The holes fill with rain water, making it difficult for drivers and pedestrians to determine their depth.

Mssrs. Machiwala and Ansari said municipal pothole-filling work disintegrates rapidly due to poor materials and shoddy workmanship.

“The quality is not good. Within four days it comes out,” said Mr. Machiwala. “Taxpayer money is getting wasted.” He and Mr. Ansari said they mostly use broken bricks they find lying around to fill the holes.

A spokesman for the Municipal Corporation of Greater Mumbai denied that the materials were poor quality and that the city worked to ensure citizens had good-quality roads.

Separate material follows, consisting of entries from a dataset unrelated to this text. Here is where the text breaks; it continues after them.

(* ===== verification/Pwm.v ===== *)
(** * Pwm: the pulse-width timers (hw/s5pc1xx_pwm.c)

    Five down counters with reload, interrupts and compare values.  A timer is an element of
    the list [tmr]; the frequencies come from the clock tree [cs] (file Clk), read-only here. *)
From S2P Require Import Prelude HostUtils Irq Timers Device Clk Uart.
From stdpp Require Import strings.
#[local] Open Scope Z_scope.

Definition S5C_TCFG0 : Z := 0x00.
Definition S5C_TCFG1 : Z := 0x04.
Definition S5C_TCON : Z := 0x08.
Definition S5C_TINT_CSTAT : Z := 0x44.
Definition S5C_TCFG0_PRESCALER0_SHIFT : Z := 0.
Definition S5C_TCFG0_PRESCALER1_SHIFT : Z := 8.
Definition S5C_TCFG1_DIV_SHIFT (tmr : Z) : Z := tmr * 0x04.
Definition TCLK : Z := 0x5.
Definition PWM_INT_EN (tmr : Z) : Z := bit tmr.
Definition INT_STAT (tmr : Z) : Z := bit (tmr + 5).
Definition S5C_TIMERREG (tmr reg : Z) : Z := 0x0c + reg + (0x0c * tmr).
Definition S5C_TCNTB (tmr : Z) : Z := S5C_TIMERREG tmr 0x00.
Definition S5C_TCMPB (tmr : Z) : Z := S5C_TIMERREG tmr 0x04.
Definition S5C_TCNTO (tmr : Z) : Z := S5C_TIMERREG tmr (if tmr =? 4 then 0x04 else 0x08).
Definition ALL_STAT : Z := Z.lor (Z.lor (Z.lor (Z.lor (INT_STAT 0) (INT_STAT 1)) (INT_STAT 2)) (INT_STAT 3)) (INT_STAT 4).
Definition S5C_TCON_RELOAD : list Z := [bit 3; bit 11; bit 15; bit 19; bit 22].
Definition S5C_TCON_INVERT : list Z := [bit 2; bit 10; bit 14; bit 18; 0].
Definition S5C_TCON_MANUALUPD : list Z := [bit 1; bit 9; bit 13; bit 17; bit 21].
Definition S5C_TCON_START : list Z := [bit 0; bit 8; bit 12; bit 16; bit 20].
Definition GPIO_IDX_PWM : Z := 1.

Record S5pc1xxPWMTimerState := mkPwmTimer {
  irq_inst : option nat; t_tag : Z; pwm_timer : nat; freq_out : Z; last_pwm_time : Z;
  tcntb : Z; tcntb_in_qemu : Z; tcnt : Z; tcnt_in_qemu : Z; tcmpb : Z; tcmp : Z
}.
#[export] Instance eta_pwm_timer : Eta S5pc1xxPWMTimerState := fun r => mkPwmTimer
  (irq_inst r) (t_tag r) (pwm_timer r) (freq_out r) (last_pwm_time r)
  (tcntb r) (tcntb_in_qemu r) (tcnt r) (tcnt_in_qemu r) (tcmpb r) (tcmp r).
Record S5pc1xxPWMState := mkPwm {
  tag : Z; tcfg0 : Z; tcfg1 : Z; tcon : Z; tint_cstat : Z; tmr : list S5pc1xxPWMTimerState
}.
#[export] Instance eta_pwm : Eta S5pc1xxPWMState := fun r => mkPwm
  (tag r) (tcfg0 r) (tcfg1 r) (tcon r) (tint_cstat r) (tmr r).

Definition s5pc1xx_pwm_timer_renew (t : S5pc1xxPWMTimerState) : S5pc1xxPWMTimerState :=
  t <| tcmp := tcmpb t |> <| tcnt := tcntb t |> <| tcnt_in_qemu := tcntb_in_qemu t |>.

Section handlers.
  Context {E : Type} `{!IrqBank E, !TimerBank E} (cs : clkst).
  Abbreviation PWM := (ST (S5pc1xxPWMState * E)).

(** tmr[num] *)
Definition get_tmr (num : Z) : PWM S5pc1xxPWMTimerState := s ← dev; deref (rd (tmr s) num).
Definition put_tmr (num : Z) (f : S5pc1xxPWMTimerState -> S5pc1xxPWMTimerState) : PWM unit :=
  s ← dev; t ← deref (rd (tmr s) num); l ← deref (wr (tmr s) num (f t)); set_dev (fun s => s <| tmr := l |>).
(** s5pc1xx_clk_getrate(s5pc1xx_findclk(nm)) *)
Definition clk_rate (nm : string) : PWM Z := fun st =>
  match (i ← s5pc1xx_findclk nm; s5pc1xx_clk_getrate i) cs with
  | Ok (r, _) => Ok (r, st)
  | Err e => Err e
  end.
(** x / y *)
Definition c_div (x y : Z) : PWM Z := if y =? 0 then throw Fault else mret (Z.quot x y).

Definition s5pc1xx_pwm_convert_term (term timer_freq : Z) : PWM Z :=
  d ← muldiv term timer_freq get_ticks_per_sec; mret (wrap 32 d).
Definition s5pc1xx_pwm_timer_start (num : Z) : PWM unit :=
  now ← on_bank vm_clock;
  put_tmr num (fun t => t <| last_pwm_time := wrap 64 now |>) ;;
  t ← get_tmr num;
  on_bank (mod_timer (pwm_timer t) (s64 (wrap 64 (last_pwm_time t + tcnt_in_qemu t)))).
Definition s5pc1xx_pwm_timer_stop (num : Z) : PWM unit :=
  t ← get_tmr num; on_bank (del_timer (pwm_timer t)).

(** The handlers of one timer take a pointer to tmr[i]. *)
Definition s5pc1xx_pwm_timer_expiry (i : Z) : PWM unit :=
  t ← get_tmr i;
  let num := t_tag t in
  when (num >? 4) hw_error ;;
  set_dev (fun s => s <| tint_cstat := Z.lor (tint_cstat s) (INT_STAT num) |>) ;;
  s ← dev;
  when (truth (Z.land (tint_cstat s) (PWM_INT_EN num))) (on_bank (qemu_irq_raise (irq_inst t))) ;;
  reload ← deref (rd S5C_TCON_RELOAD num);
  s ← dev;
  when (truth (Z.land (tcon s) reload)) (
    put_tmr i s5pc1xx_pwm_timer_renew ;;
    s5pc1xx_pwm_timer_start i).
(** The selector of timer [tag], and its prescaler. *)
Definition selector_of (s : S5pc1xxPWMState) (tag : Z) : Z := Z.land (Z.shiftr (tcfg1 s) (S5C_TCFG1_DIV_SHIFT tag)) 0xf.
Definition prescaler_of (s : S5pc1xxPWMState) (tag : Z) : Z :=
  Z.land (Z.shiftr (tcfg0 s) (if tag <=? 1 then S5C_TCFG0_PRESCALER0_SHIFT else S5C_TCFG0_PRESCALER1_SHIFT)) 0xff.
Definition s5pc1xx_pwm_timer_freq (i : Z) : PWM unit :=
  t ← get_tmr i;
  when (t_tag t >? 4) hw_error ;;
  s ← dev;
  let mux := selector_of s (t_tag t) in
  (* uint8_t divisor *)
  let '(clk, prescaler, divisor) :=
    if mux =? TCLK then ("sclk_pwm"%string, 0, 1)
    else ("pclk_66"%string, prescaler_of s (t_tag t), wrap 8 (Z.shiftl 1 mux)) in
  r ← clk_rate clk;
  r ← c_div r (prescaler + 1);
  r ← c_div r divisor;
  put_tmr i (fun t => t <| freq_out := wrap 32 r |>).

Mssrs. Machiwala and Ansari have gotten attention in local media, posing for photos showing off their handiwork. They have also documented their Whac-A-Mole battle against the city’s road blemishes on a Twitter account they named “Pothole Warriors,” with more than 3,000 followers.

“We are #PotholeKillers u Can B Too!” trumpeted a recent tweet from their account.

Trivankumar Karnani, a high court lawyer in Mumbai, prefers a more official route. He founded an organization to bring citizens’ grievances to the city that he said has reported hundreds of holes over the past five years.

Mr. Karnani said authorities sometimes take action within a few hours, and sometimes it can take a month.

After city officials tweeted out a message in August telling residents they shouldn’t fill potholes themselves, Messrs. Machiwala and Ansari paused their rogue expeditions. They have turned their attention for now to cataloging hundreds of manhole covers that are broken or missing from Mumbai’s streets—crushed by vehicles, stolen for scrap or washed away in flooding—which they plan to report to the city. They’ve also noted an abundance of streetlights that don’t work.

They are still considering a return to pothole filling. Some of the cities’ roads are managed by different authorities, who haven’t said anything about whether citizens should leave holes alone, they note.